Kürzlich aber, meine Tante war auch beim Backup, was manchmal passiert, hat Mams gar nicht gelächelt. Sie war sauer. Weil ich meine Freundin Rosa mitgebracht hatte, von einem Treffen wegen einer Schulaufgabe, damit sie das Kribbeln auch mal spürt. Wir gingen aber gar nicht zum Backup rein. Mams hat Rosa nach Hause geschickt und war dabei zuerst besonders nett, sie meinte, es tut ihr Leid, aber die Freunde, die wir besuchen, würden keinen weiteren Besuch haben wollen, und dann war sie sauer und hat ganz rattig geschimpft. Weil, sie hatte gesagt, ich soll nur mit Elias und ihr und Paps über das Backup reden, weil manche Menschen das nicht verstehen würden, und das Backup sei unser Geheimnis. Und dann hat sie gefragt, warum ich überhaupt solche Freundinnen habe, Rosa würde mir nichts bringen und sie würde nicht zu mir passen, und ihre Eltern hätten nicht mal ein Abschluss oder so, sie wären einfach. Ich fand das fies, sagte, sie ist aber meine Freundin, und ich finde, Freunde kann man überall hin mitnehmen. Komisch, Paps war da ganz stolz und meinte, ich bin ein guter Mensch.
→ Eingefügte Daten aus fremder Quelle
(* ===== verification/ProviderNew.v ===== *)
(** * Construction of the configuration providers

    [src/provider/file_provider.go] ([setupRuntime], [NewFileProvider], [watch])
    and [src/provider/xds_grpc_sotw_provider.go] ([NewXdsGrpcSotwProvider],
    [getClientNode], [getGrpcTransportCredentials]), and what happens when the
    settings cannot be read at an update. *)

From S2P Require Import Prelude GoStrings GoPath World Utils Stats Config ConfigLoad ConfigLookup.
From S2P Require Import Limiter LimiterSpec Tls Settings SettingsSpec CertProvider Health Service.
From S2P Require Import ServiceSpec ServiceTheorems Provider ProviderSpec.

#[local] Open Scope Z_scope.

(** Runs code that only concerns the outside world. *)
Definition lift {E A} (m : M E A) : M (World E) A := λ w,
  let '(o, e) := m (w_ext w) in (o, mkWorld (w_heap w) (w_counters w) e).

(** ** The file provider *)

Record FileProvider : Type := mkFileProvider {
  fp_settings : Environment;
  fp_runtimeWatchRoot : bool;
}.

Section file.
Context {E : Type} `{RuntimeLoader E}.

Definition file_setupRuntime (s : Environment) : M E unit :=
  let dot := if se_RuntimeIgnoreDotFiles s then IgnoreDotFiles else AllowDotFiles in
  err ← lib (if se_RuntimeWatchRoot s then
               loader_New2 (se_RuntimePath s) (se_RuntimeSubdirectory s)
                 (SymlinkRefresher (se_RuntimePath s)) dot
             else
               loader_New2 (JoinPath (se_RuntimePath s) (se_RuntimeSubdirectory s)) (se_RuntimeAppDirectory s)
                 (DirectoryRefresher (Some [Remove; Write; Create; Chmod])) dot);
  match err with
  | Some err => throw (PError err)
  | None => mret ()
  end.

Definition NewFileProvider (s : Environment) : M E FileProvider :=
  _ ← file_setupRuntime s;
  mret (mkFileProvider s (se_RuntimeWatchRoot s)).
End file.

Section watch.
Context {E : Type} `{EnvSettings E} (Unit_value : string → option Z) (print : yaml_value → string)
  (unmarshal_any : string → list (yaml_key * yaml_value) + string)
  (unmarshal_root : string → YamlRoot + string) (statsManager : ManagerImpl).

(** The event for the files at the start, and one for every later snapshot. *)
Definition watch (p : FileProvider) (snapshots : list (list (string * string)))
  : M (World E) (list ConfigUpdateEventImpl) :=
  range snapshots [] (λ _ snapshot events,
    ev ← sendEvent Unit_value print unmarshal_any unmarshal_root statsManager
           (fp_runtimeWatchRoot p) (se_RuntimeAppDirectory (fp_settings p)) snapshot;
    mret (events ++ [ev])).

End watch.

(** ** The xDS provider *)

(** [corev3.Node] *)
Record Node : Type := mkXdsNode { nd_Id : string; nd_Metadata : gmap string string }.

Definition getClientNode (s : Environment) : Node :=
  mkXdsNode (se_ConfigGrpcXdsNodeId s) (node_metadata (se_ConfigGrpcXdsNodeMetadata s)).

Record XdsGrpcSotwProvider : Type := mkXdsProvider {
  xp_settings : Settings;
  xp_headers : gmap string string;      (** of the outgoing context *)
  xp_node : Node;                       (** of the ADS client *)
}.

Definition NewXdsGrpcSotwProvider (s : Settings) : XdsGrpcSotwProvider :=
  mkXdsProvider s (se_ConfigGrpcXdsClientAdditionalHeaders s) (getClientNode s).

Definition set_ServerName (name : string) (c : tls_Config) : tls_Config :=
  mkTlsConfig (tc_InsecureSkipVerify c) (tc_VerifyPeerCertificate c) (tc_Certificates c)
    (tc_GetCertificate c) (tc_ClientCAs c) (tc_RootCAs c) (tc_ClientAuth c) name.

(** [None]: an insecure connection.  The code changes the shared configuration;
    nothing else reads its server name. *)
Definition getGrpcTransportCredentials {W} (s : Settings) : M W (option tls_Config) :=
  if negb (se_ConfigGrpcXdsServerUseTls s) then mret None
  else if decide (se_ConfigGrpcXdsServerTlsSAN s ≠ "") then
    c ← non_nil (se_ConfigGrpcXdsTlsConfig s);
    mret (Some (set_ServerName (se_ConfigGrpcXdsServerTlsSAN s) c))
  else
    c ← non_nil (se_ConfigGrpcXdsTlsConfig s);
    mret (Some c).

(** [grpc.Dial] blocks until connected; the retries of the stream back off
    linearly, with jitter, from the interval. *)
Definition getGrpcConnection {E} (Dial : string → option tls_Config → Z → E → option string * E) (s : Settings)
  : M E (option string) :=
  creds ← getGrpcTransportCredentials s;
  lib (Dial (se_ConfigGrpcXdsServerUrl s) creds (se_ConfigGrpcXdsServerConnectRetryInterval s)).

(** With the settings [NewSettings] makes, the connection to the xDS server never
    skips verification; it is encrypted exactly when TLS is enabled, trusts the
    configured CA and expects the configured name. *)
Lemma getGrpcTransportCredentials_verified `{FileSystem E, X509} {W} (e : E) (s : Settings) (w : W) :
  tls_settings e s →
  ∃ o, getGrpcTransportCredentials s w = (Ret o, w) ∧
    (is_Some o ↔ se_ConfigGrpcXdsServerUseTls s = true) ∧
    ∀ c, o = Some c → tc_InsecureSkipVerify c = false ∧
      ca_pool e (se_ConfigGrpcXdsServerTlsCACert s) (tc_RootCAs c) ∧
      tc_ServerName c = se_ConfigGrpcXdsServerTlsSAN s.
Proof.
  intros (_&_&_&Hx). unfold getGrpcTransportCredentials.
  destruct (se_ConfigGrpcXdsServerUseTls s); simpl.
  2: { exists None. split_and!; [done| |done]. split; [by intros [? [=]]|done]. }
  destruct Hx as (c&->&(Hi&_&_&Hn&Hca&_)). case_decide as Hsan.
  - eexists. split; [reflexivity|]. split; [split; [done|by eexists]|]. intros c' [= <-]. by split_and!.
  - eexists. split; [reflexivity|]. split; [split; [done|by eexists]|]. intros c' [= <-]. split_and!; [done..|].
    congruence.
Qed.

(** ** Updates while the TLS files cannot be loaded

    Both the provider and the service read the settings again at every update,
    and reading the settings loads the TLS files. *)

Section reload.
Context {E C : Type} `{FileSystem E, X509, Envconfig E}.
#[local] Instance reload_env : EnvSettings E := settings_from_environment.
#[local] Abbreviation W := (World E).

(** Only the gRPC endpoint uses TLS, with a certificate and a key. *)
Definition grpc_tls_only (env : Environment) : Prop :=
  se_GrpcServerUseTLS env = true ∧ se_GrpcServerTlsCert env ≠ "" ∧ se_GrpcServerTlsKey env ≠ "" ∧
  se_RedisTls env || se_RedisPerSecondTls env = false ∧ se_MemcacheTls env = false.

Lemma NewSettings_bad_pair env (e : E) :
  Process e = (Ret env, e) → grpc_tls_only env →
  good_pair (se_GrpcServerTlsCert env) (se_GrpcServerTlsKey env) e = None →
  ∃ msg e', NewSettings_impl e = (Panic (PError msg), e').
Proof.
  intros Hp (Htls&Hcert&Hkey&Hredis&Hmem) Hbad. unfold NewSettings_impl. erewrite bind_Ret by exact Hp. simpl.
  rewrite Hredis. erewrite bind_Ret by reflexivity. simpl. rewrite Hmem. erewrite bind_Ret by reflexivity.
  enough (∃ msg e', load_key_pair (se_GrpcServerTlsCert env) (se_GrpcServerTlsKey env) e = (Panic (PError msg), e'))
    as (msg&e'&Hload).
  { exists msg, e'. apply bind_Panic. unfold GrpcServerTlsConfig; simpl. rewrite Htls.
    apply bind_Panic. unfold TlsConfigFromFiles. by apply bind_Panic. }
  unfold load_key_pair. rewrite !bool_decide_true by done. simpl. unfold good_pair in Hbad.
  destruct (LoadX509KeyPair_ret (se_GrpcServerTlsCert env) (se_GrpcServerTlsKey env) e) as (r&e'&Hr).
  rewrite Hr in Hbad. erewrite bind_Ret by exact Hr. destruct r as [c|err]; [done|]. by eexists _, _.
Qed.

Lemma read_settings_error (e : E) msg e' :
  NewSettings_impl e = (Panic (PError msg), e') → env_settings e = (inl msg, e').
Proof. unfold env_settings, reload_env, settings_from_environment. by intros ->. Qed.

(** The settings the service reads are those the settings' own code makes. *)
Lemma NewSettings_reads (w : W) : NewSettings w = lift NewSettings_impl w.
Proof.
  pose proof (NewSettings_impl_verdict (w_ext w)) as Hv. unfold wp in Hv.
  unfold NewSettings, lift, ext, mbind, M_bind, env_settings, reload_env, settings_from_environment.
  destruct (NewSettings_impl (w_ext w)) as [[s|p|c] e']; [done| |done]. by destruct Hv as [msg ->].
Qed.

(** C37: a configuration update while the certificate cannot be loaded ends the
    process.  With TLS on the gRPC endpoint, suppose that the files on disk are a
    perfectly valid configuration but the key pair does not load (as in the middle
    of a rotation, which the certificate provider is built to survive).  The file
    provider then sends an event with the error, and the service, which only
    accepts configuration errors, panics with it; nothing recovers in its update
    goroutine. *)
Theorem reload_without_certificate_panics Unit_value print unmarshal_any unmarshal_root statsManager
    (this : service C) healthy (p : CertProvider) (fp : FileProvider) snapshot configs env (w : W) :
  Process (w_ext w) = (Ret env, w_ext w) → grpc_tls_only env →
  good_pair (se_GrpcServerTlsCert env) (se_GrpcServerTlsKey env) (w_ext w) = None →
  files_yaml unmarshal_any unmarshal_root (fp_runtimeWatchRoot fp)
    (se_RuntimeAppDirectory (fp_settings fp)) snapshot = Some configs →
  cp_certFile p = se_GrpcServerTlsCert env → cp_keyFile p = se_GrpcServerTlsKey env → is_Some (cp_cert p) →
  (∃ e', reloadCert p (w_ext w) = (Ret p, e')) ∧
  ∃ ev msg w1 w2,
    sendEvent Unit_value print unmarshal_any unmarshal_root statsManager (fp_runtimeWatchRoot fp)
      (se_RuntimeAppDirectory (fp_settings fp)) snapshot w = (Ret ev, w1) ∧
    SetConfig this ev healthy w1 = (Panic (PError msg), w2).
Proof.
  intros Hp Htls Hbad Hfiles Hcf Hkf Hcert. split.
  { destruct (reloadCert_ok p (w_ext w)) as (c&Hrun&Hc); [by left|]. rewrite Hcf, Hkf, Hbad in Hc.
    eexists. rewrite Hrun. f_equal. f_equal. destruct p; simpl in *. by subst. }
  destruct (NewSettings_bad_pair env (w_ext w) Hp Htls Hbad) as (msg&e'&Hs%read_settings_error).
  exists (mkEvent None (Some (PError msg))), msg, (mkWorld (w_heap w) (w_counters w) e').
  eexists. split; [|reflexivity]. unfold sendEvent, recover.
  pose proof (read_files_verdict print unmarshal_any unmarshal_root (fp_runtimeWatchRoot fp)
    (se_RuntimeAppDirectory (fp_settings fp)) snapshot w) as Hr. rewrite Hfiles in Hr.
  erewrite bind_Ret by exact Hr.
  erewrite bind_Panic; [reflexivity|]. unfold NewSettings, ext.
  erewrite bind_Ret; [|by rewrite Hs]. reflexivity.
Qed.
End reload.

(** A valid configuration file, and an empty certificate file. *)
#[local] Existing Instance toy_x509.

Definition rotating : Host :=
  mkHost [("GRPC_SERVER_USE_TLS", "true"); ("GRPC_SERVER_TLS_CERT", "/tls/cert.pem");
          ("GRPC_SERVER_TLS_KEY", "/tls/key.pem")]
    [("/tls/cert.pem", ""); ("/tls/key.pem", "key")].

Lemma reload_without_certificate_panics_witness :
  let this := mkService None () (NewServiceStats (NewStatManager [])) (NewHealthChecker "ratelimit" false)
                false "" "" "" false in
  ∃ ev msg w1 w2,
    sendEvent (H := settings_from_environment) documented_units (λ _, "") toy_any toy_root (NewStatManager [])
      true "config" [("config.a", "good")] (mkWorld [] ∅ rotating) = (Ret ev, w1) ∧
    SetConfig (H0 := settings_from_environment) this ev false w1 = (Panic (PError msg), w2).
Proof.
  intros this. assert (∃ env, Process rotating = (Ret env, rotating)) as [env Hp]
    by (eexists; vm_compute; reflexivity).
  assert (grpc_tls_only env ∧ good_pair (se_GrpcServerTlsCert env) (se_GrpcServerTlsKey env) rotating = None ∧
    se_GrpcServerTlsCert env = "/tls/cert.pem" ∧ se_GrpcServerTlsKey env = "/tls/key.pem") as (Htls&Hbad&Hc&Hk).
  { vm_compute in Hp. injection Hp as <-. by vm_compute. }
  apply (proj2 (reload_without_certificate_panics documented_units (λ _, "") toy_any toy_root (NewStatManager [])
    this false (mkCertProvider (Some (mkCertificate "old" "key")) "/tls" "/tls/cert.pem" "/tls/key.pem")
    (mkFileProvider (settings_of []) true) [("config.a", "good")] [mkToLoad "config.a" (mkYamlRoot "d" [])]
    env (mkWorld [] ∅ rotating) Hp Htls Hbad ltac:(by vm_compute) (eq_sym Hc) (eq_sym Hk) ltac:(by eexists))).
Defined.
Da wurde Mams noch saurer, sie sagte, für Leute wie Rosa und ihre Eltern wäre eben leider kein Platz in unserem Simsalabim, sie würden nur Speicherplatz verschwenden, und Paps sagte gar nichts mehr, und ich fing an zu weinen. Meine Tante hat das mitgekriegt und mit Mams geschimpft, die meinte, das ginge sie aber nichts an, und sie habe sowieso komische Vorstellungen und keine Kinder und so. Aber dann legten wir uns hin, zum Backup, und ich habe mich wieder daran erinnert, wie wir die ganze Woche zusammen waren, und glücklich, und meine lächelnde Erinnerung machte alles wieder gut.
Ein paar Tage später wartete meine Tante vor der Schule. Sie lud mich und Rosa in eine Konditorei ein, in eine schicke, mit weiß-rosa Torten überall, und einem Robokaninchen-Ballett auf Bestellung, ich mag das sehr. Du saßt schon da und hast auf uns gewartet, und meine Tante, deren Namen ich ja auch nicht sagen soll, meinte, ich soll dir die Geschichte mit Rosa erzählen, weil die ganz gut ist, um das Simsalabim zu verstehen. Ich fand dich irgendwie wie Elias, also nett und etwas weniger intelligent als ich eben, und es gab Schlumpfkuchen, und du hast viel Zeug gefragt. Rosa langweilte das, und sie ist dann gegangen. Was kostet das hast du gefragt, wie viele Leute gehen da hin, wie werden Mitglieder geworben, solche Fragen, aber die konnte ich gar nicht richtig beantworten. Ich sollte dir dann alles aufschreiben, mit meinen eigenen Worten. Also habe ich dir die Geschichte meiner lächelnden Samstage aufgeschrieben. So. Punkt, deine Alice.